Schwer bewaffnete Jungs also, Verstöße gegen das Waffengesetz. Alles klar. Für den SPIEGEL.
Wirklich alles klar?
Die Fahne auf dem Bild ist nicht die von COMBAT 18. Und das Foto hatte schon am 12.8.2019 einen Beitrag des Deutschlandfunks illustriert.
Das Foto stammt vermutlich aus dem Jahr 2003, als unter dem Namen COMBAT 18 Straftaten verübt wurden. Mit dem jetzt verbotenen Verein „Combar 18 Deutschland“ haben diese damaligen Täter nichts zu tun.

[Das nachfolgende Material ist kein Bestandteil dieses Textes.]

(* ===== verification/Route.v ===== *)
(** Routes (src/main/route_arp_ndp.c, route_arp_ndp.h): the tables
    over the tries of Trie.v and the longest-prefix and metric selection of routes.

    Addresses are the 16 bytes of the structures, of which IPv4 uses the first
    four.  Whether a route's interface is known and memory can be had is an
    argument of the operations that need it; the list head a trie node points to
    is part of the node's list. *)

From stdpp Require Import prelude list.
From Stdlib Require Import ZArith Lia.
From S2P Require Import Prelude Trie.

Module Route.

Definition AF_INET6 : Z := 10.

Record route_info := mk_route_info {
  ip_family : Z; type : Z; dst_mask : Z; dst_ip : list Z; gw_ip : list Z; if_name : list Z;
  ifindex : Z; metric : Z; mtu : Z; prefsrc : list Z
}.

Definition is_v6 (family : Z) : bool := family =? AF_INET6.
Definition addr_bytes (v6 : bool) (a : list Z) : list Z := if v6 then take 16 a else take 4 a.

(** *** Route lists *)

(** [route_same] of two routes; names have [IF_NAME_MAX] bytes at most. *)
Definition route_same (a b : route_info) : bool :=
  if negb (ip_family a =? ip_family b) then false
  else if negb (type a =? type b) then false
  else if negb (dst_mask a =? dst_mask b) then false
  else
    let n := if ip_family a =? 2 then 4%nat else 16%nat in
    if negb (bool_decide (take n (dst_ip a) = take n (dst_ip b))) then false
    else if negb (bool_decide (take n (gw_ip a) = take n (gw_ip b))) then false
    else if negb (ifindex a =? ifindex b) then false
    else if (ifindex a =? 0) && negb (bool_decide (if_name a = if_name b)) then false
    else metric a =? metric b.

Definition route_copy_attr (dst src : route_info) : route_info :=
  mk_route_info (ip_family dst) (type dst) (dst_mask dst) (dst_ip dst) (gw_ip dst) (if_name dst)
    (ifindex dst) (metric dst) (mtu src) (prefsrc src).

(** The first route that is the same takes the new attributes. *)
Fixpoint update_same (l : list route_info) (info : route_info) : option (list route_info) :=
  match l with
  | [] => None
  | it :: rest =>
      if route_same it info then Some (route_copy_attr it info :: rest)
      else match update_same rest info with Some rest => Some (it :: rest) | None => None end
  end.

(** What a route to add comes with: is there memory for the list head, and can
    [create_route_info] make the route. *)
Record addition := mk_addition { a_route : route_info; a_head : bool; a_create : bool }.

Definition route4_add_cb (e : option (list route_info)) (i : addition) : Z * option (list route_info) :=
  match e, a_head i with
  | None, false => (-1, None)
  | _, _ =>
      let l := match e with Some l => l | None => [] end in
      match update_same l (a_route i) with
      | Some l => (0, Some l)
      | None => if a_create i then (0, Some (a_route i :: l)) else (-1, e)
      end
  end.

Fixpoint remove_same (l : list route_info) (info : route_info) : list route_info :=
  match l with
  | [] => []
  | it :: rest => if route_same it info then rest else it :: remove_same rest info
  end.

Definition route4_delete_cb (e : option (list route_info)) (info : route_info) : Z * option (list route_info) :=
  match e with
  | None => (0, None)
  | Some l => (0, match remove_same l info with [] => None | l => Some l end)
  end.

(** The loop of the search callbacks over the routes [ok] admits. *)
Fixpoint select_route (ok : route_info -> bool) (l : list route_info) (min_metric : Z)
    (selected : option route_info) : option route_info :=
  match l with
  | [] => selected
  | r :: rest =>
      if ok r && (metric r <? min_metric) then select_route ok rest (metric r) (Some r)
      else select_route ok rest min_metric selected
  end.

Record route_key := mk_key { k_family : Z; k_ifindex : Z; k_dip : list Z }.

Definition route4_search_cb (l : list route_info) (key : route_key) : option route_info :=
  select_route (fun _ => true) l UINT32_MAX None.

Definition route6_search_cb (l : list route_info) (key : route_key) : option route_info :=
  select_route (fun r => negb (negb (k_ifindex key =? 0) && negb (ifindex r =? k_ifindex key))) l UINT32_MAX None.

Definition route_search_cb (v6 : bool) := if v6 then route6_search_cb else route4_search_cb.

(** *** The route tables *)

(** The table of each family. *)
Definition tables := bool -> tree (E := list route_info).

Definition set_table (t : tables) (v6 : bool) (root : tree) : tables :=
  fun v => if Bool.eqb v v6 then root else t v.

Definition route_prefix (r : route_info) : list bool :=
  trie_bits (is_v6 (ip_family r)) (addr_bytes (is_v6 (ip_family r)) (dst_ip r)) (dst_mask r).

(** [route_add_entry] through [add_trie_element], which refuses long masks. *)
Definition route_add_entry (t : tables) (i : addition) (mem : nat) : Z * tables :=
  let r := a_route i in
  let v6 := is_v6 (ip_family r) in
  if trie_max_depth v6 <? dst_mask r then (-1, t)
  else let '(ret, root) := add_trie_element route4_add_cb (t v6) (route_prefix r) mem i in (ret, set_table t v6 root).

Heute wurden nach Auskunft des Bosses von COMBAT 18, des Bäckers Stanley Röske, nach seiner Kenntnis bei keinem der Sieben Schußwaffen gefunden oder beschlagnahmt. Im Radio munkelte man von „waffenrechtlich relevanten Gegenständen“. So hieß es wohl in einer Pressemeldung des Ministeriums. Das können zum Beispiel Dekowaffen sein, die man besitzen, mit denen man aber nicht in die Öffentlichkeit gehen darf. Das wäre in der Tat auch waffenrechtliche Relevanz. Tatsächlich sollen bei den Sieben zwei Teleskopschlagstöcke gefunden worden sein.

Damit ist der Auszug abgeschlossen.